■ EXERCISE REQUIREMENTS ■
Only the records, repeated exactly, should make up the response.

■ DATA UNDER STUDY ■

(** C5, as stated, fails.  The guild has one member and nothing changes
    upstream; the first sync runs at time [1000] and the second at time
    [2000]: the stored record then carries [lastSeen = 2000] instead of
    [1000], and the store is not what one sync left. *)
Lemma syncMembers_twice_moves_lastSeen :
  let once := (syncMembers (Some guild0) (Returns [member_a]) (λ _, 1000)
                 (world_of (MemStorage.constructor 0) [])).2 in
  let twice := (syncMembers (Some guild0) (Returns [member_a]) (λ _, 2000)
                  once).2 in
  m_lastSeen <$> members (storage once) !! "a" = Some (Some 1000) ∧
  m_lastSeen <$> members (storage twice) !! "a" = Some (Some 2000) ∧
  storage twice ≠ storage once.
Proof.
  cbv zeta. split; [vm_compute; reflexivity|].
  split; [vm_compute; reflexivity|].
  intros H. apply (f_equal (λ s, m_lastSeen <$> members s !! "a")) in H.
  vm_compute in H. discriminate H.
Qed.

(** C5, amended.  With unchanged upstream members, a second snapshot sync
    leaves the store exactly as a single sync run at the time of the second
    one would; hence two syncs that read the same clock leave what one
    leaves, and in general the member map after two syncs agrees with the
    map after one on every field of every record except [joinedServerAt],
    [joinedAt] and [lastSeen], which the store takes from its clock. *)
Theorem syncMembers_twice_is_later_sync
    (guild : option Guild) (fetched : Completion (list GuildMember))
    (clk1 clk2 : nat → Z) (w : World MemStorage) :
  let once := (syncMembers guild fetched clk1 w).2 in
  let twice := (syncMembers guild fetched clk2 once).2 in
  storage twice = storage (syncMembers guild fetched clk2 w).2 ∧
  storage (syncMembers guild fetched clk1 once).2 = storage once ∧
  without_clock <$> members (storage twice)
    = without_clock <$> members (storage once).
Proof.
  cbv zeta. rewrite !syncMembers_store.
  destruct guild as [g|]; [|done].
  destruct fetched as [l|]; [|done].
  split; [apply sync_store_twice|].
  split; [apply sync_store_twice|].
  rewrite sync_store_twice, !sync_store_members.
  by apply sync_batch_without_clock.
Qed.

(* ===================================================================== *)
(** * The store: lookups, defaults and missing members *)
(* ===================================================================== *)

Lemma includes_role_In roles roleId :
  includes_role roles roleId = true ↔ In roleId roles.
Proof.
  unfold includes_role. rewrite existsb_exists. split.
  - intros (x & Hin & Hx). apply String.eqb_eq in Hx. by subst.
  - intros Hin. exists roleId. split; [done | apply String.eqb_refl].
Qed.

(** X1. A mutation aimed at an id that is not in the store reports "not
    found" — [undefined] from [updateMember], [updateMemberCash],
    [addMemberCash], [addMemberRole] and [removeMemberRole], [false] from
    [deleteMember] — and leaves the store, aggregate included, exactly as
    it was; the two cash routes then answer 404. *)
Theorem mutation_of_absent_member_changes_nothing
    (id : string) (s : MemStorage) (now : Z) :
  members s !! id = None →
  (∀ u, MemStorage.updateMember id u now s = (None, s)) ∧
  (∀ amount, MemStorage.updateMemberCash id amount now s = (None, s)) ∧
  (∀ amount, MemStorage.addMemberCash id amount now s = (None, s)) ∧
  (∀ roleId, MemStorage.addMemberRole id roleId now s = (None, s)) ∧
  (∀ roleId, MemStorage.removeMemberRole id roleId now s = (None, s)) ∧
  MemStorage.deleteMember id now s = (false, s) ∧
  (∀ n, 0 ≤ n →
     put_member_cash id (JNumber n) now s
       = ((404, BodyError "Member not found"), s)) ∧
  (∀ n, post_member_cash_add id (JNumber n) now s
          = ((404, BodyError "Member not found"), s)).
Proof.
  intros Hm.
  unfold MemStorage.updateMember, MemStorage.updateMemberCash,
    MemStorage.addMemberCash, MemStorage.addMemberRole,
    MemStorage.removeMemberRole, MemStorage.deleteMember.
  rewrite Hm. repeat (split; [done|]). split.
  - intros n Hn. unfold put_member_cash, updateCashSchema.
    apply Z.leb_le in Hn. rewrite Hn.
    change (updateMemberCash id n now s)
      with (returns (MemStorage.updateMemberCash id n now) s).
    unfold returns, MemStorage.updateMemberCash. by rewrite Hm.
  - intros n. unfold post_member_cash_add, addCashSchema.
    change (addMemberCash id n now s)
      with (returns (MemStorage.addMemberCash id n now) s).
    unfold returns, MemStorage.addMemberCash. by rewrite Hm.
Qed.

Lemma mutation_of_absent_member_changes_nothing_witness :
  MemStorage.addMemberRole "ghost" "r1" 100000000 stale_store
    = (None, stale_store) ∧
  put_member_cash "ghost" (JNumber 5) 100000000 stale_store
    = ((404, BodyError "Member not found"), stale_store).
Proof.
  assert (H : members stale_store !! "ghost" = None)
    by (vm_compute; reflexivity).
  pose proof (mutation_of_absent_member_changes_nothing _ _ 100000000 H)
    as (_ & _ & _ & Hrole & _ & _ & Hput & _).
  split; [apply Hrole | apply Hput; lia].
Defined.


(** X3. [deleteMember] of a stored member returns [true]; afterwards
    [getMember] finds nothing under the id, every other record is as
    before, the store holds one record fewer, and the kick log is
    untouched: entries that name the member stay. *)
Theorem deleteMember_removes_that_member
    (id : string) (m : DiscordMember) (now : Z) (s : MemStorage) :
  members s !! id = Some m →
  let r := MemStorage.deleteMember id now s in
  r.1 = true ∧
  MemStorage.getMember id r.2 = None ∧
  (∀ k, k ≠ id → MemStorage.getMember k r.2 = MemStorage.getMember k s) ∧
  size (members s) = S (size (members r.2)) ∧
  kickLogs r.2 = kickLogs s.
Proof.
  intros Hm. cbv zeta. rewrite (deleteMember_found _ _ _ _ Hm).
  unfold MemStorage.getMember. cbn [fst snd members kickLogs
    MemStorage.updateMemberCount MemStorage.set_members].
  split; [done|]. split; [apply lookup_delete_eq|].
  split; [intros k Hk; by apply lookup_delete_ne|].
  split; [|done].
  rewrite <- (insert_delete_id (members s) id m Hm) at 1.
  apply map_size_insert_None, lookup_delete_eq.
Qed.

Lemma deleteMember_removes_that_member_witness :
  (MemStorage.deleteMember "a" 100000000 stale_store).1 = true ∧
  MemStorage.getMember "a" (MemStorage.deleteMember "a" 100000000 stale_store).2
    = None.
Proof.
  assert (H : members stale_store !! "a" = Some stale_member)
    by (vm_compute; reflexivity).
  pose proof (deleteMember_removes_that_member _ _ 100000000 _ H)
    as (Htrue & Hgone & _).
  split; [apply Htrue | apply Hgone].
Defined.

■ COMPLETED EXERCISE ■
(** C5, as stated, fails.  The guild has one member and nothing changes
    upstream; the first sync runs at time [1000] and the second at time
    [2000]: the stored record then carries [lastSeen = 2000] instead of
    [1000], and the store is not what one sync left. *)
Lemma syncMembers_twice_moves_lastSeen :
  let once := (syncMembers (Some guild0) (Returns [member_a]) (λ _, 1000)
                 (world_of (MemStorage.constructor 0) [])).2 in
  let twice := (syncMembers (Some guild0) (Returns [member_a]) (λ _, 2000)
                  once).2 in
  m_lastSeen <$> members (storage once) !! "a" = Some (Some 1000) ∧
  m_lastSeen <$> members (storage twice) !! "a" = Some (Some 2000) ∧
  storage twice ≠ storage once.
Proof.
  cbv zeta. split; [vm_compute; reflexivity|].
  split; [vm_compute; reflexivity|].
  intros H. apply (f_equal (λ s, m_lastSeen <$> members s !! "a")) in H.
  vm_compute in H. discriminate H.
Qed.

(** C5, amended.  With unchanged upstream members, a second snapshot sync
    leaves the store exactly as a single sync run at the time of the second
    one would; hence two syncs that read the same clock leave what one
    leaves, and in general the member map after two syncs agrees with the
    map after one on every field of every record except [joinedServerAt],
    [joinedAt] and [lastSeen], which the store takes from its clock. *)
Theorem syncMembers_twice_is_later_sync
    (guild : option Guild) (fetched : Completion (list GuildMember))
    (clk1 clk2 : nat → Z) (w : World MemStorage) :
  let once := (syncMembers guild fetched clk1 w).2 in
  let twice := (syncMembers guild fetched clk2 once).2 in
  storage twice = storage (syncMembers guild fetched clk2 w).2 ∧
  storage (syncMembers guild fetched clk1 once).2 = storage once ∧
  without_clock <$> members (storage twice)
    = without_clock <$> members (storage once).
Proof.
  cbv zeta. rewrite !syncMembers_store.
  destruct guild as [g|]; [|done].
  destruct fetched as [l|]; [|done].
  split; [apply sync_store_twice|].
  split; [apply sync_store_twice|].
  rewrite sync_store_twice, !sync_store_members.
  by apply sync_batch_without_clock.
Qed.

(* ===================================================================== *)
(** * The store: lookups, defaults and missing members *)
(* ===================================================================== *)

Lemma includes_role_In roles roleId :
  includes_role roles roleId = true ↔ In roleId roles.
Proof.
  unfold includes_role. rewrite existsb_exists. split.
  - intros (x & Hin & Hx). apply String.eqb_eq in Hx. by subst.
  - intros Hin. exists roleId. split; [done | apply String.eqb_refl].
Qed.

(** X1. A mutation aimed at an id that is not in the store reports "not
    found" — [undefined] from [updateMember], [updateMemberCash],
    [addMemberCash], [addMemberRole] and [removeMemberRole], [false] from
    [deleteMember] — and leaves the store, aggregate included, exactly as
    it was; the two cash routes then answer 404. *)
Theorem mutation_of_absent_member_changes_nothing
    (id : string) (s : MemStorage) (now : Z) :
  members s !! id = None →
  (∀ u, MemStorage.updateMember id u now s = (None, s)) ∧
  (∀ amount, MemStorage.updateMemberCash id amount now s = (None, s)) ∧
  (∀ amount, MemStorage.addMemberCash id amount now s = (None, s)) ∧
  (∀ roleId, MemStorage.addMemberRole id roleId now s = (None, s)) ∧
  (∀ roleId, MemStorage.removeMemberRole id roleId now s = (None, s)) ∧
  MemStorage.deleteMember id now s = (false, s) ∧
  (∀ n, 0 ≤ n →
     put_member_cash id (JNumber n) now s
       = ((404, BodyError "Member not found"), s)) ∧
  (∀ n, post_member_cash_add id (JNumber n) now s
          = ((404, BodyError "Member not found"), s)).
Proof.
  intros Hm.
  unfold MemStorage.updateMember, MemStorage.updateMemberCash,
    MemStorage.addMemberCash, MemStorage.addMemberRole,
    MemStorage.removeMemberRole, MemStorage.deleteMember.
  rewrite Hm. repeat (split; [done|]). split.
  - intros n Hn. unfold put_member_cash, updateCashSchema.
    apply Z.leb_le in Hn. rewrite Hn.
    change (updateMemberCash id n now s)
      with (returns (MemStorage.updateMemberCash id n now) s).
    unfold returns, MemStorage.updateMemberCash. by rewrite Hm.
  - intros n. unfold post_member_cash_add, addCashSchema.
    change (addMemberCash id n now s)
      with (returns (MemStorage.addMemberCash id n now) s).
    unfold returns, MemStorage.addMemberCash. by rewrite Hm.
Qed.

Lemma mutation_of_absent_member_changes_nothing_witness :
  MemStorage.addMemberRole "ghost" "r1" 100000000 stale_store
    = (None, stale_store) ∧
  put_member_cash "ghost" (JNumber 5) 100000000 stale_store
    = ((404, BodyError "Member not found"), stale_store).
Proof.
  assert (H : members stale_store !! "ghost" = None)
    by (vm_compute; reflexivity).
  pose proof (mutation_of_absent_member_changes_nothing _ _ 100000000 H)
    as (_ & _ & _ & Hrole & _ & _ & Hput & _).
  split; [apply Hrole | apply Hput; lia].
Defined.


(** X3. [deleteMember] of a stored member returns [true]; afterwards
    [getMember] finds nothing under the id, every other record is as
    before, the store holds one record fewer, and the kick log is
    untouched: entries that name the member stay. *)
Theorem deleteMember_removes_that_member
    (id : string) (m : DiscordMember) (now : Z) (s : MemStorage) :
  members s !! id = Some m →
  let r := MemStorage.deleteMember id now s in
  r.1 = true ∧
  MemStorage.getMember id r.2 = None ∧
  (∀ k, k ≠ id → MemStorage.getMember k r.2 = MemStorage.getMember k s) ∧
  size (members s) = S (size (members r.2)) ∧
  kickLogs r.2 = kickLogs s.
Proof.
  intros Hm. cbv zeta. rewrite (deleteMember_found _ _ _ _ Hm).
  unfold MemStorage.getMember. cbn [fst snd members kickLogs
    MemStorage.updateMemberCount MemStorage.set_members].
  split; [done|]. split; [apply lookup_delete_eq|].
  split; [intros k Hk; by apply lookup_delete_ne|].
  split; [|done].
  rewrite <- (insert_delete_id (members s) id m Hm) at 1.
  apply map_size_insert_None, lookup_delete_eq.
Qed.

Lemma deleteMember_removes_that_member_witness :
  (MemStorage.deleteMember "a" 100000000 stale_store).1 = true ∧
  MemStorage.getMember "a" (MemStorage.deleteMember "a" 100000000 stale_store).2
    = None.
Proof.
  assert (H : members stale_store !! "a" = Some stale_member)
    by (vm_compute; reflexivity).
  pose proof (deleteMember_removes_that_member _ _ 100000000 _ H)
    as (Htrue & Hgone & _).
  split; [apply Htrue | apply Hgone].
Defined.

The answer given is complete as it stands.